Saturday, September 28, 2024

This is what I believe about marriage.

Based on conversations I have had with so many people I think this is an unpopular opinion.  But nevertheless, it is mine.  I believe that marriage is a life-long commitment.  I believe that it is a promise to grow together, laugh together, cry together, and work through some life's most challenging moments together.  I believe that it is a promise to have the hard conversations and speak up when things don't feel right.  I believe it is a promise to continually do all you can to bring your best self to the partnership and grow as a person but to also bring a lot of grace for both of you when you mess up because it will happen probably often.

I believe that it is a daily choice you promise to make to love another person even in those moments where you don't feel love.  Feelings will come and go but that conscious choice to love is something you can do every day.

I believe marriage is a promise that when the relationship gets off track (and it will sometimes), you will both put the effort in to create something better that works for both of you.  The relationship has to evolve just as the two people in it are evolving.  It will probably get re-created many times over the span of a lifetime.

That doesn't mean that divorce has no place.  There are times when abuse or addiction are present that can't be overcome.  But in my opinion, divorce shouldn't be used because you got bored or decided you prefer chocolate instead of vanilla.  It shouldn't be used because once feelings faded you decided not to make the choice to love.  When any of those things happen, you should be looking both inward and at the relationship and talking to your partner to see what needs tweaking, not looking elsewhere.

I don't believe that couples who are happily married after many decades got there because of some magical compatibility.  They got there because they believed in the commitment they made to one another and put the time into communicating and recreating the relationship over and over as the phases of their life changed to better meet their changing needs.  They consciously decided to grow together and choose love on a daily basis.
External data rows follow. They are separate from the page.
(** What a Wiradius result holds: a set technology, and as speeds and port
    availability the values found in its raw details. *)
Lemma wiradius_outcome_shape {rt : Runtime} (n : pystr) (reply : http_reply)
    (r : InfraResult) :
  (forall w, truthy w = true -> py_repr w <> []) ->
  wiradius_outcome n reply = inr r ->
  technology r <> []
  /\ float_field (first_truthy (raw r) (py "max_down") (py "download"))
     = inr (max_down_mbps r)
  /\ float_field (first_truthy (raw r) (py "max_up") (py "upload"))
     = inr (max_up_mbps r).
Proof.
  intros Hrepr. unfold wiradius_outcome.
  destruct reply as [kind msg|resp]; [discriminate|].
  destruct ((400 <=? status_code resp) && (status_code resp <? 600))%Z; [discriminate|].
  destruct (body resp) as [data|msg]; [|discriminate].
  destruct data; try discriminate.
  intros H. apply InfraResult_new_inv in H as (_ & Ht & Hd & Hu & _ & Hr).
  rewrite Hr, Ht. repeat split; auto.
  apply py_str_nonempty; auto using technology_of_truthy.
Qed.

Lemma error_result_shape {rt : Runtime} (n msg : pystr) :
  technology (error_result n msg) <> []
  /\ float_field (first_truthy (raw (error_result n msg)) (py "max_down") (py "download"))
     = inr (max_down_mbps (error_result n msg))
  /\ float_field (first_truthy (raw (error_result n msg)) (py "max_up") (py "upload"))
     = inr (max_up_mbps (error_result n msg)).
Proof.
  repeat split. vm_compute. discriminate.
Qed.

Lemma sample_repr_nonempty (w : json) : truthy w = true -> sample_repr w <> [].
Proof.
  destruct w as [| [|] | z | f | s | l | m]; simpl; intros H;
    try discriminate; try (vm_compute; discriminate).
  unfold repr_int. destruct (z <? 0)%Z; [discriminate|].
  simpl. intros E. apply app_eq_nil in E as [_ E]. discriminate.
Qed.

(** ** The examples of the specification *)

Example strip_example : strip (py "  Rize ") = py "Rize".
Proof. reflexivity. Qed.

Example rize_mock_and_directory :
  fst (@query_loop (sample_runtime (ok_json JNull)) [MockProvider; LinkOutProvider]
         (sample_address (py "Rize") None) [] [])
  = inr [mock_result (py "rize"); redirect_result]
  /\ technology (mock_result (py "rize")) = Fiber
  /\ max_down_mbps (mock_result (py "rize")) = Some 1000%float
  /\ max_up_mbps (mock_result (py "rize")) = Some 100%float.
Proof. repeat split. Qed.

Example ankara_mock_only :
  Address_new (py "Ankara") (py "Çankaya") None None None None None
  = inr {| il := py "Ankara"; ilce := py "Çankaya"; mahalle := None;
           cadde_sokak := None; bina_no := None; daire := None;
           tt_adres_kodu := None |}
  /\ fst (@query_loop (sample_runtime (ok_json JNull)) [MockProvider]
            {| il := py "Ankara"; ilce := py "Çankaya"; mahalle := None;
               cadde_sokak := None; bina_no := None; daire := None;
               tt_adres_kodu := None |} [] [])
     = inr [{| provider := py "Demo (Mock)"; technology := VDSL;
               max_down_mbps := Some 100%float; max_up_mbps := Some 8%float;
               port_available := Some true;
               raw := [(py "rule", JStr (py "demo"))] |}].
Proof. split; vm_compute; reflexivity. Qed.

(** A string literal is not empty. *)
Ltac literal_nonempty := vm_compute; discriminate.

(** * The properties of the specification *)

(** C1 as stated fails: the classification does not hold for every casing.
    "BARTIN" is the upper-casing of "Bartın", yet the first is classified
    Fiber and the second VDSL; likewise "rize" is Fiber and the Turkish
    capital spelling "RİZE" is VDSL, because its lower-case form carries a
    combining dot. *)
Lemma MockProvider_casing_changes_classification :
  let rt := sample_runtime (ok_json JNull) in
  let answer (tech : pystr) (down up : float) :=
    {| provider := py "Demo (Mock)"; technology := tech;
       max_down_mbps := Some down; max_up_mbps := Some up;
       port_available := Some true;
       raw := [(py "rule", JStr (py "demo"))] |} in
  sample_upper (py "Bartın") = py "BARTIN"
  /\ fst (@query rt MockProvider (sample_address (py "BARTIN") None) [])
     = inr [answer (py "Fiber") 1000%float 100%float]
  /\ fst (@query rt MockProvider (sample_address (py "Bartın") None) [])
     = inr [answer (py "VDSL") 100%float 8%float]
  /\ fst (@query rt MockProvider (sample_address (py "rize") None) [])
     = inr [answer (py "Fiber") 1000%float 100%float]
  /\ fst (@query rt MockProvider (sample_address (py "RİZE") None) [])
     = inr [answer (py "VDSL") 100%float 8%float]
  /\ @lower rt (py "RİZE") <> py "rize".
Proof.
  cbv zeta. repeat split; try (vm_compute; reflexivity).
  vm_compute. discriminate.
Qed.
Lemma array_get_none {A} (a : list A) (k : nat) :
  a !! k = None -> array_get a (Z.of_nat k) = Fault OutOfBounds.
Proof.
  intros Hk. unfold array_get.
  destruct (Z.ltb_spec (Z.of_nat k) 0) as [_|_]; [reflexivity|].
  now rewrite Nat2Z.id, Hk.
Qed.

Lemma for_loop_app {S} (a b : nat) (body : Z -> S -> result S) :
  forall (i : Z) (s : S),
    for_loop (a + b) i body s
    = for_loop a i body s ≫= for_loop b (i + Z.of_nat a) body.
Proof.
  induction a as [|a IH]; intros i s.
  - cbn. now rewrite Z.add_0_r.
  - cbn [Nat.add for_loop]. destruct (body i s) as [s'|f]; cbn; [|reflexivity].
    rewrite IH. now replace (i + 1 + Z.of_nat a) with (i + Z.of_nat (Datatypes.S a)) by lia.
Qed.

(** One corner: the vertex is copied, or the read is out of bounds. *)
Lemma add_corner_cases vertices (i j : nat) ret :
  add_corner vertices (Z.of_nat i) (Z.of_nat j) ret
  = match vertices !! (4 * i + j)%nat with
    | Some v => Ok (Ccl.add_vertex ret (pos3 v))
    | None => Fault OutOfBounds
    end.
Proof.
  destruct (vertices !! (4 * i + j)%nat) as [v|] eqn:Hv.
  - now apply add_corner_ok.
  - unfold add_corner.
    replace (Z.of_nat i * 4 + Z.of_nat j) with (Z.of_nat (4 * i + j)) by lia.
    now rewrite (array_get_none _ _ Hv).
Qed.

Lemma add_quad_overrun vertices (k : nat) ret :
  (length vertices < 4 * Datatypes.S k)%nat ->
  add_quad vertices (Z.of_nat k) ret = Fault OutOfBounds.
Proof.
  intros Hlen.
  assert (Hlast : vertices !! (4 * k + 3)%nat = None)
    by (apply lookup_ge_None; lia).
  unfold add_quad. cbn [for_loop].
  pose proof (add_corner_cases vertices k 0) as Hc0.
  pose proof (add_corner_cases vertices k 1) as Hc1.
  pose proof (add_corner_cases vertices k 2) as Hc2.
  pose proof (add_corner_cases vertices k 3) as Hc3.
  change (Z.of_nat 0) with 0 in Hc0. change (Z.of_nat 1) with (0 + 1) in Hc1.
  change (Z.of_nat 2) with (0 + 1 + 1) in Hc2.
  change (Z.of_nat 3) with (0 + 1 + 1 + 1) in Hc3.
  rewrite Hc0.
  destruct (vertices !! (4 * k + 0)%nat); [|reflexivity]. cbn [mbind result_bind].
  rewrite Hc1.
  destruct (vertices !! (4 * k + 1)%nat); [|reflexivity]. cbn [mbind result_bind].
  rewrite Hc2.
  destruct (vertices !! (4 * k + 2)%nat); [|reflexivity]. cbn [mbind result_bind].
  rewrite Hc3, Hlast. reflexivity.
Qed.

Lemma quads_loop_overrun vertices (nb : Z) (n : nat) :
  (length vertices < 4 * n)%nat ->
  for_loop n 0 (add_quad vertices) (quads_mesh vertices nb 0)
  = Fault OutOfBounds.
Proof.
  intros Hlen.
  set (q := (length vertices / 4)%nat).
  assert (Hq : (4 * q <= length vertices < 4 * Datatypes.S q)%nat).
  { unfold q. pose proof (Nat.div_mod_eq (length vertices) 4).
    pose proof (Nat.mod_upper_bound (length vertices) 4). lia. }
  replace n with (q + Datatypes.S (n - Datatypes.S q))%nat by lia.
  rewrite for_loop_app, quads_loop_ok by lia.
  cbn [mbind result_bind for_loop]. rewrite Z.add_0_l.
  rewrite add_quad_overrun by lia. reflexivity.
Qed.

Lemma create_mesh_for_block_overrun (mesh : mesh_t) (block_pos : block_pos_t)
    (nb : Z) vertices :
  mesh_generate_vertices mesh block_pos 0 calloc_vertices = (nb, vertices) ->
  Z.of_nat (length vertices) < nb * 4 ->
  create_mesh_for_block mesh block_pos = Fault OutOfBounds.
Proof.
  intros Hgen Hlen. unfold create_mesh_for_block. rewrite Hgen.
  destruct (Z.eqb_spec nb 0) as [->|_]; [lia|].
  change (Ccl.reserve_mesh _ (nb * 4) (nb * 2)) with (quads_mesh vertices nb 0).
  rewrite quads_loop_overrun by lia. reflexivity.
Qed.

Lemma create_mesh_for_block_negative (mesh : mesh_t) (block_pos : block_pos_t)
    (nb : Z) vertices :
  mesh_generate_vertices mesh block_pos 0 calloc_vertices = (nb, vertices) ->
  nb < 0 ->
  create_mesh_for_block mesh block_pos = Ok (negative_block_mesh nb).
Proof.
  intros Hgen Hnb. unfold create_mesh_for_block. rewrite Hgen.
  destruct (Z.eqb_spec nb 0) as [->|_]; [lia|].
  replace (Z.to_nat nb) with 0%nat by lia.
  replace (Z.to_nat (nb * 6)) with 0%nat by lia.
  reflexivity.
Qed.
So it feels really empty to hear people constantly tell me that I will be better off without him, that I will grow into a happier and more fulfilled person.  I have no doubts that I will find my place, happiness, and fulfillment as a single adult.  But it doesn't change the fact that I would rather my husband had actually taken his commitment seriously.  I would rather he didn't just run away and instead fully stepped back into the relationship, working towards making it into what would better serve us.  

No comments:

Post a Comment

Is my memory that bad? No.

So as I stood in the shower this morning, I wondered to myself whether I just had a bad memory or had blocked out whole years of my life or ...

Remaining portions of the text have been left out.